(Records from a data source)
(* ===== verification/Malloc.v ===== *)
(** * The kernel heap

    [SlubMalloc] of kernel/mem/slub.h and slub.cpp: blocks of arbitrary size from slab
    allocators of the powers of two and from whole pages, with a record of every block.
    Also [LinearGrowAllocator] of kernel/mem/alloc.cpp, the heap of the boot phase.

    The slab allocators are a function from their names ([pool]); they share one heap
    of slabs and memory. *)
From S2P Require Import Prelude ErrCode Addr Buddy Gfp Memory MemFrames Sched Slub.
Import Memory Slub.

Module Malloc.

Definition KMAX : Z := 2048.
Definition KMIN : Z := 8.

Record AllocRecord := mkRecord { ar_ptr : Z; ar_size : Z }.
(** [sizeof(AllocRecord)]: the pointer, the size and two links. *)
Definition ALLOC_RECORD_SIZE : Z := 32.

(** [_slub8] to [_slub2048] and [_alloc_record_slub]. *)
Inductive pool := PClass (sz : Z) | PRecord.
#[export] Instance pool_eq_dec : EqDecision pool.
Proof. solve_decision. Defined.
Definition pool_size (o : pool) : Z := match o with PClass sz => sz | PRecord => ALLOC_RECORD_SIZE end.
Definition pool_align (o : pool) : Z := match o with PClass _ => 1 | PRecord => 8 end.

Definition contains_small_size (sz : Z) : bool :=
  bool_decide (sz ∈ [8; 16; 32; 64; 128; 256; 512; 1024; 2048]).

Definition smear (d n : Z) : Z := Z.lor n (Z.shiftr n d).
Definition up2pow (n : Z) : Z :=
  let n := sub64 n 1 in
  let n := smear 32 (smear 16 (smear 8 (smear 4 (smear 2 (smear 1 n))))) in
  add64 n 1.
Definition get_pages (rsz : Z) : Z := Z.max 1 (sub64 (add64 rsz PAGESIZE) 1 / PAGESIZE).
Lemma chain_at u k :
  buckets_ u ≠ [] →
  buckets_ u !! bucket_index hash u k = Some (chain u (bucket_index hash u k)).
Proof.
  intros Hne. unfold chain.
  destruct (lookup_lt_is_Some_2 (buckets_ u) (bucket_index hash u k)) as [c Hc];
    [by apply bucket_index_lt|]. by rewrite Hc.
Qed.

Lemma chain_nodup u i c : wf u → buckets_ u !! i = Some c → NoDup c.*1.
Proof.
  intros Hwf Hi. pose proof (wf_nodup u Hwf) as Hnd.
  rewrite (concat_delete _ _ _ Hi), fmap_app in Hnd. by apply NoDup_app in Hnd as (?&_&_).
Qed.

Lemma elem_of_concat kv bs : kv ∈ concat bs ↔ ∃ i c, bs !! i = Some c ∧ kv ∈ c.
Proof.
  rewrite list_elem_of_In, in_concat. setoid_rewrite <- list_elem_of_In.
  split.
  - intros (c & (i & Hi)%list_elem_of_lookup & Hc). eauto.
  - intros (i & c & Hi & Hc). exists c. split; [|done]. by eapply list_elem_of_lookup_2.
Qed.

(** The bucket of the hash has the key or no bucket does. *)
Lemma bucket_find u k :
  wf u → chain_find k (chain u (bucket_index hash u k)) = to_map u !! k.
Proof.
  intros Hwf. apply option_eq. intros v. unfold to_map.
  rewrite <- (elem_of_list_to_map _ _ _ (wf_nodup u Hwf)), elem_of_concat. split.
  - intros Hf%chain_find_elem. unfold chain in Hf.
    destruct (buckets_ u !! _) as [c|] eqn:Hc; [eauto|by apply elem_of_nil in Hf].
  - intros (i & c & Hi & Hc). pose proof (wf_home u Hwf _ _ _ Hi Hc) as ->. cbn in Hi.
    unfold chain. rewrite Hi. cbn. apply chain_find_some; [|done]. by eapply chain_nodup.
Qed.
Definition spec_op (o : op) (a : afs) : afs * Result answer :=
  match o with
  | ORead p offset buf len =>
      (a, if (offset <? 0) || negb buf then Err INVALID_PARAM
          else Ok (RBytes (take (Z.to_nat len) (drop (Z.to_nat offset) (file_of a p)))))
  | OWrite mem p offset buf len =>
      match spec_write mem offset buf len (file_of a p) with
      | Ok l => (a_put p (AFile l) a, Ok (RNum len))
      | Err e => (a, Err e)
      end
  | OSize p => (a, Ok (RNum (Z.of_nat (length (file_of a p)))))
  | OTruncate mem p n =>
      match spec_resize mem n (file_of a p) with
      | Ok l => (a_put p (AFile l) a, Ok RUnit)
      | Err e => (a, Err e)
      end
  | OLookup p name =>
      (a, if decide (name = ""%string) then Ok (RNum p)
          else if dir_of a p !! name is Some j then Ok (RNum j) else Err ENTRY_NOT_FOUND)
  | OMkfile p name => spec_create p (dir_of a p) name (AFile []) a
  | OMkdir p name => spec_create p (dir_of a p) name (ADir ∅) a
  | OSymlink p name target =>
      if decide (target = ""%string) then (a, Err INVALID_PARAM)
      else spec_create p (dir_of a p) name (ALink target) a
  | OUnlink p name =>
      if decide (name = ""%string) then (a, Err NOT_SUPPORTED)
      else match dir_of a p !! name with
           | None => (a, Err ENTRY_NOT_FOUND)
           | Some j => if a_nodes a !! j is Some (ADir _) then (a, Err NOT_SUPPORTED)
                       else (spec_remove p (dir_of a p) name j a, Ok RUnit)
           end
  | ORmdir p name =>
      if decide (name = ""%string) then
        (a, Err (if decide (dir_of a p = ∅) then ENTRY_NOT_FOUND else BUSY))
      else match dir_of a p !! name with
           | None => (a, Err ENTRY_NOT_FOUND)
           | Some j =>
               if a_nodes a !! j is Some (ADir m) then
                 if decide (m = ∅) then (spec_remove p (dir_of a p) name j a, Ok RUnit)
                 else (a, Err BUSY)
               else (a, Err NOT_SUPPORTED)
           end
  | OCount p => (a, Ok (RNum (Z.of_nat (size (dir_of a p)))))
  | OGetInode ok id =>
      (a, if a_nodes a !! id is Some x then
            if ok then Ok (RNode match x with
                                 | AFile _ => TmpFSFile id
                                 | ADir _ => TmpFSDirectory id
                                 | ALink _ => TmpFSSymlink id
                                 end)
            else Err OUT_OF_MEMORY
          else Err ENTRY_NOT_FOUND)
  | OMode id =>
      (a, if a_nodes a !! id is Some x then Ok (RNum (default_mode (kind x)))
          else Err ENTRY_NOT_FOUND)
  | OReadlink id =>
      (a, match a_nodes a !! id with
          | Some (ALink t) => Ok (RName t)
          | Some _ => Err TYPE_NOT_MATCHED
          | None => Err ENTRY_NOT_FOUND
          end)
  end.

(** A handle is used while its node is there, on machine integers, and a buffer has
    the length it is given with. *)
Definition op_ok (a : afs) (o : op) : Prop :=
  match o with
  | ORead p offset _ len =>
      (∃ l, a_nodes a !! p = Some (AFile l)) ∧ - 2 ^ 63 <= offset < 2 ^ 63 ∧ is_u64 len
  | OWrite _ p offset buf len =>
      (∃ l, a_nodes a !! p = Some (AFile l)) ∧ - 2 ^ 63 <= offset < 2 ^ 63 ∧ is_u64 len ∧
      (∀ b, buf = Some b → Z.of_nat (length b) = len)
  | OSize p => ∃ l, a_nodes a !! p = Some (AFile l)
  | OTruncate _ p n => (∃ l, a_nodes a !! p = Some (AFile l)) ∧ is_u64 n
  | OLookup p _ | OMkfile p _ | OMkdir p _ | OSymlink p _ _ | OUnlink p _ | ORmdir p _
  | OCount p => ∃ m, a_nodes a !! p = Some (ADir m)
  | OGetInode _ _ | OMode _ | OReadlink _ => True
  end.

(** [edge a p name j]: the directory [p] has the entry [name] for [j]. *)
Definition edge (a : afs) (p : Z) (name : string) (j : Z) : Prop :=
  ∃ m, a_nodes a !! p = Some (ADir m) ∧ m !! name = Some j.

(** The nodes form a tree below node 0, and parents are older than their children. *)
Record tree (a : afs) : Prop := {
  t_root : ∃ m, a_nodes a !! 0 = Some (ADir m);
  t_edge p name j : edge a p name j →
    p < j ∧ is_Some (a_nodes a !! j) ∧ validate_entry_name name = Ok tt;
  t_uniq p1 name1 p2 name2 j :
    edge a p1 name1 j → edge a p2 name2 j → p1 = p2 ∧ name1 = name2;
  t_named j : is_Some (a_nodes a !! j) → j = 0 ∨ ∃ p name, edge a p name j;
  t_next j : is_Some (a_nodes a !! j) → 0 <= j < a_next a;
}.

(** [names a l j]: the names [l] lead from the root to [j]. *)
Inductive names (a : afs) : list string → Z → Prop :=
  | names_root : names a [] 0
  | names_step l p name j : names a l p → edge a p name j → names a (l ++ [name]) j.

- EXERCISE DETAILS:
Beginning from the line that contains "(a, match a_nodes a !! id with", give each line again exactly, through the final line of the records.

- REPLY:
      (a, match a_nodes a !! id with
          | Some (ALink t) => Ok (RName t)
          | Some _ => Err TYPE_NOT_MATCHED
          | None => Err ENTRY_NOT_FOUND
          end)
  end.

(** A handle is used while its node is there, on machine integers, and a buffer has
    the length it is given with. *)
Definition op_ok (a : afs) (o : op) : Prop :=
  match o with
  | ORead p offset _ len =>
      (∃ l, a_nodes a !! p = Some (AFile l)) ∧ - 2 ^ 63 <= offset < 2 ^ 63 ∧ is_u64 len
  | OWrite _ p offset buf len =>
      (∃ l, a_nodes a !! p = Some (AFile l)) ∧ - 2 ^ 63 <= offset < 2 ^ 63 ∧ is_u64 len ∧
      (∀ b, buf = Some b → Z.of_nat (length b) = len)
  | OSize p => ∃ l, a_nodes a !! p = Some (AFile l)
  | OTruncate _ p n => (∃ l, a_nodes a !! p = Some (AFile l)) ∧ is_u64 n
  | OLookup p _ | OMkfile p _ | OMkdir p _ | OSymlink p _ _ | OUnlink p _ | ORmdir p _
  | OCount p => ∃ m, a_nodes a !! p = Some (ADir m)
  | OGetInode _ _ | OMode _ | OReadlink _ => True
  end.

(** [edge a p name j]: the directory [p] has the entry [name] for [j]. *)
Definition edge (a : afs) (p : Z) (name : string) (j : Z) : Prop :=
  ∃ m, a_nodes a !! p = Some (ADir m) ∧ m !! name = Some j.

(** The nodes form a tree below node 0, and parents are older than their children. *)
Record tree (a : afs) : Prop := {
  t_root : ∃ m, a_nodes a !! 0 = Some (ADir m);
  t_edge p name j : edge a p name j →
    p < j ∧ is_Some (a_nodes a !! j) ∧ validate_entry_name name = Ok tt;
  t_uniq p1 name1 p2 name2 j :
    edge a p1 name1 j → edge a p2 name2 j → p1 = p2 ∧ name1 = name2;
  t_named j : is_Some (a_nodes a !! j) → j = 0 ∨ ∃ p name, edge a p name j;
  t_next j : is_Some (a_nodes a !! j) → 0 <= j < a_next a;
}.

(** [names a l j]: the names [l] lead from the root to [j]. *)
Inductive names (a : afs) : list string → Z → Prop :=
  | names_root : names a [] 0
  | names_step l p name j : names a l p → edge a p name j → names a (l ++ [name]) j.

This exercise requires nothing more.